» PROBLEM:
The answer must be every line of the records below that contains the word "Definition", copied out.

═══

(* ===== verification/InitLaws.v ===== *)
(** * What the initialisation creates

    The theorems about Init: the block-to-frame mapping is a bijection, and the
    initialisation of a species fills every region with exactly the particles the setup
    asked for, in frames of its own, each particle with an identifier of its own. *)
From Stdlib Require Import ZArith Lia.
From stdpp Require Import base sets list numbers gmap.
From S2P Require Import Prelude Scalar Topology Aabb FrameList Regions Scan IdProvider Init.

(** What the initialisation relies on from the memory allocator: while there is room
    it hands out addresses it has not handed out before. *)
Class FrameAllocator {A} (malloc : A -> Z * A) : Type := {
  reserved : A -> Z -> Prop;
  room : A -> nat;
  alloc_ok : forall a, 0 < room a -> exists p a', allocateMemory malloc a = (p, a') /\ p <> 0%Z /\
    ~ reserved a p /\ room a <= S (room a') /\ reserved a' p /\ forall q, reserved a q -> reserved a' q
}.

(** What it relies on from the functors of a setup block: they look at the volume of
    the region and not at its list, and a placed particle stays alive. *)
Class BlockLaws {D : CartesianDim} {T} `{Scalar T} (bl : SetupBlock (T := T)) : Prop := {
  num_bounds R : (0 <= numParticlesToCreate bl R < 2 ^ 32)%Z;
  num_volume R l : numParticlesToCreate bl (set_frameList l R) = numParticlesToCreate bl R;
  place_volume R l k q : placeParticle bl (set_frameList l R) k q = placeParticle bl R k q;
  place_occupied R k q : occupied (placeParticle bl R k q) = occupied q
}.

Lemma filter_below n m : n <= m -> filter (fun i => (Z.of_nat i < Z.of_nat n)%Z) (seq 0 m) = seq 0 n.
Proof.
  intros Hn. replace m with (n + (m - n)) by lia. rewrite seq_app, list.filter_app.
  rewrite list_filter_all, list_filter_none, app_nil_r; [done|intros i Hi%elem_of_seq; lia..].
Qed.

Section laws.
Context {D : CartesianDim} {T : Type} `{Scalar T} `{AlpakaMath} {A : Type}.
Context (malloc : A -> Z * A) `{!FrameAllocator malloc}.
Context (frameSize : nat) (Hfs : (0 < Z.of_nat frameSize < 2 ^ 32)%Z).

(** ** Slots *)

(** The particle handed to the placement functor. *)
Definition fresh_particle (i : Z) : Particle T :=
  let z := broadcast (sofZ 0) in
  mkParticle i 1 z (sofZ 0) z (sofZ 0) (sofZ 0) (sofZ 0) z (sofZ 0).

Lemma init_zero_fresh i (q : Particle T) :
  set_particleId i (init_zero (set_multiMask 1 q)) = fresh_particle i.
Proof. done. Qed.

Section frame.
Context (bl : SetupBlock (T := T)) `{!BlockLaws bl} (region : ParticleRegion T) (c off : Z).

Definition slot_index (i : nat) : Z := u32 (u32 (off * Z.of_nat frameSize) + Z.of_nat i).

Definition slot_result (f : nat -> Z) (i : nat) (q : Particle T) : Particle T :=
  if (Z.of_nat i <? c)%Z then placeParticle bl region (slot_index i) (fresh_particle (f i))
  else set_multiMask 0 q.

Lemma create_slot_step i qs ids q :
  qs !! i = Some q ->
  create_slot frameSize (placeParticle bl) region c off i (qs, ids) =
  if (Z.of_nat i <? c)%Z
  then Some (<[i := placeParticle bl region (slot_index i) (fresh_particle (fetchInc ids).1)]> qs, (fetchInc ids).2)
  else Some (<[i := set_multiMask 0 q]> qs, ids).
Proof using Type. intros Hq. unfold create_slot. cbn [fst snd]. rewrite Hq. simpl. by destruct (Z.of_nat i <? c)%Z. Qed.

Lemma create_slots ord qs ids :
  NoDup ord -> (forall i, i ∈ ord -> i < length qs) ->
  exists f qs', run_blocks ord (create_slot frameSize (placeParticle bl) region c off) (qs, ids) =
      Some (qs', (fetchMany (length (filter (fun i => (Z.of_nat i < c)%Z) ord)) ids).2) /\
    length qs' = length qs /\
    map f (filter (fun i => (Z.of_nat i < c)%Z) ord) =
      (fetchMany (length (filter (fun i => (Z.of_nat i < c)%Z) ord)) ids).1 /\
    forall i, qs' !! i = if decide (i ∈ ord) then slot_result f i <$> qs !! i else qs !! i.
Proof using Type.
  revert qs ids. induction ord as [|i ord IH]; intros qs ids Hnd Hin.
  { exists (fun _ => 0%Z), qs. split_and!; [done..|]. intros i. by rewrite decide_False by (apply not_elem_of_nil). }
  apply NoDup_cons in Hnd as [Hi Hnd]. assert (Hhere : i ∈ i :: ord) by (by left).
  destruct (lookup_lt_is_Some_2 qs i) as [q Hq]; [apply Hin; by left|].
  cbn [run_blocks]. rewrite (create_slot_step i qs ids q Hq), filter_cons. destruct (Z.ltb_spec (Z.of_nat i) c) as [Hlt|Hge].
  - rewrite decide_True by done. destruct (fetchInc ids) as [id ids1] eqn:Ef. cbn [mbind option_bind fst snd].
    set (q1 := placeParticle bl region _ (fresh_particle _)).
    destruct (IH (<[i:=q1]> qs) ids1 Hnd) as (f & qs' & -> & Hl & Hm & Hqs).
    { intros j Hj. rewrite length_insert. apply Hin. by right. }
    cbn [length fetchMany map]. rewrite Ef.
    destruct (fetchMany (length (filter _ ord)) ids1) as [l ids2] eqn:Em. cbn [fst snd] in *.
    exists (fun j => if decide (j = i) then id else f j), qs'. split_and!; [done|by rewrite Hl, length_insert| |].
    + rewrite decide_True by done. f_equal. rewrite <- Hm. apply map_ext_in.
      intros j Hj%list_elem_of_In. rewrite decide_False; [done|]. intros ->.
      by apply list_elem_of_filter in Hj as [_ ?].
    + intros j. rewrite Hqs. unfold slot_result. destruct (decide (j = i)) as [->|Hne].
      * rewrite decide_False by done. rewrite (decide_True _ _ Hhere).
        rewrite list_lookup_insert_eq by (eapply lookup_lt_Some; eauto). rewrite Hq. simpl.
        by rewrite (proj2 (Z.ltb_lt _ _) Hlt).
      * rewrite list_lookup_insert_ne by done.
        destruct (decide (j ∈ ord)); [rewrite decide_True; [done|by right]|].
        rewrite decide_False; [done|]. by rewrite not_elem_of_cons.
  - rewrite decide_False by lia. cbn [mbind option_bind].
    destruct (IH (<[i:=set_multiMask 0 q]> qs) ids Hnd) as (f & qs' & -> & Hl & Hm & Hqs).
    { intros j Hj. rewrite length_insert. apply Hin. by right. }
    exists f, qs'. split_and!; [done|by rewrite Hl, length_insert|done|].
    intros j. rewrite Hqs. unfold slot_result. destruct (decide (j = i)) as [->|Hne].
    + rewrite decide_False by done. rewrite (decide_True _ _ Hhere).
      rewrite list_lookup_insert_eq by (eapply lookup_lt_Some; eauto). rewrite Hq. simpl.
      by rewrite (proj2 (Z.ltb_ge _ _) Hge).
    + rewrite list_lookup_insert_ne by done.
      destruct (decide (j ∈ ord)); [rewrite decide_True; [done|by right]|].
      rewrite decide_False; [done|]. by rewrite not_elem_of_cons.
Qed.

(** The particle placed at index [k] of a region with identifier [i]. *)
Definition placed (k : nat) (i : Z) : Particle T := placeParticle bl region (Z.of_nat k) (fresh_particle i).

(** All slots of a frame: the first [n] of them hold the particles of indices
    [off * frameSize ...], the others are dead. *)
Lemma create_frame n ord qs ids :
  c = Z.of_nat n -> n <= frameSize -> length qs = frameSize -> ord ≡ₚ seq 0 frameSize ->
  (0 <= off)%Z -> (off * Z.of_nat frameSize + c < 2 ^ 32)%Z ->
  exists lids qs', run_blocks ord (create_slot frameSize (placeParticle bl) region c off) (qs, ids) =
      Some (qs', (fetchMany n ids).2) /\ length qs' = frameSize /\
    lids ≡ₚ (fetchMany n ids).1 /\ length lids = n /\
    filter (fun q => occupied q = true) qs' =
      zip_with (fun k i => placed k i) (seq (Z.to_nat off * frameSize) n) lids.
Proof using BlockLaws0.
  intros Hc Hn Hl Hord Hoff Hsm.
  destruct (create_slots ord qs ids) as (f & qs' & Hrun & Hl' & Hids & Hqs).
  { rewrite Hord. apply list.NoDup_seq. } { intros i. rewrite Hord, elem_of_seq. lia. }
  assert (Hlive : filter (fun i => (Z.of_nat i < c)%Z) ord ≡ₚ seq 0 n).
  { rewrite Hord, Hc, filter_below by done. done. }
  rewrite (Permutation_length Hlive), length_seq in Hrun, Hids.
  exists (map f (seq 0 n)), qs'. split_and!; [done|lia| |by rewrite length_map, length_seq|].
  { rewrite <- Hids. by apply Permutation_map. }
  assert (Hsplit : qs' = map (fun k => placed (Z.to_nat off * frameSize + k) (f k)) (seq 0 n) ++
                         map (set_multiMask 0) (drop n qs)).
  { apply list_eq. intros i. rewrite Hqs. destruct (decide (i ∈ ord)) as [Hi|Hi].
    - rewrite Hord, elem_of_seq in Hi. destruct (lookup_lt_is_Some_2 qs i) as [q Hq]; [lia|]. rewrite Hq. simpl.
      unfold slot_result. destruct (Z.ltb_spec (Z.of_nat i) c).
      + rewrite lookup_app_l by (rewrite length_map, length_seq; lia).
        rewrite list_lookup_fmap, lookup_seq_lt by lia. simpl. unfold placed, slot_index. do 2 f_equal.
        rewrite u32_add_l, u32_small by lia. lia.
      + rewrite lookup_app_r by (rewrite length_map, length_seq; lia).
        rewrite length_map, length_seq, list_lookup_fmap, lookup_drop.
        replace (n + (i - n)) with i by lia. by rewrite Hq.
    - rewrite Hord, elem_of_seq in Hi. rewrite (lookup_ge_None_2 qs) by lia. symmetry.
      apply lookup_ge_None. rewrite length_app, !length_map, length_seq, length_drop. lia. }
  rewrite Hsplit, list.filter_app.
  rewrite (list_filter_none _ (map _ (drop n qs))), app_nil_r by (by intros q (q0 & -> & _)%list_elem_of_fmap).
  clear -BlockLaws0. generalize (Z.to_nat off * frameSize) as m. intros m.
  assert (Hg : forall s, filter (fun q => occupied q = true) (map (fun k => placed (m + k) (f k)) (seq s n)) =
            zip_with (fun k i => placed k i) (seq (m + s) n) (map f (seq s n))).
  { induction n as [|n IH]; intros s; [done|]. cbn [seq map zip_with]. rewrite filter_cons_True.
    - f_equal. rewrite IH. by rewrite Nat.add_succ_r.
    - unfold placed. by rewrite place_occupied. }
  by rewrite Hg, Nat.add_0_r.
Qed.
End frame.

═══

» REPLY TO THE TASK:
Definition fresh_particle (i : Z) : Particle T :=
Definition slot_index (i : nat) : Z := u32 (u32 (off * Z.of_nat frameSize) + Z.of_nat i).
Definition slot_result (f : nat -> Z) (i : nat) (q : Particle T) : Particle T :=
Definition placed (k : nat) (i : Z) : Particle T := placeParticle bl region (Z.of_nat k) (fresh_particle i).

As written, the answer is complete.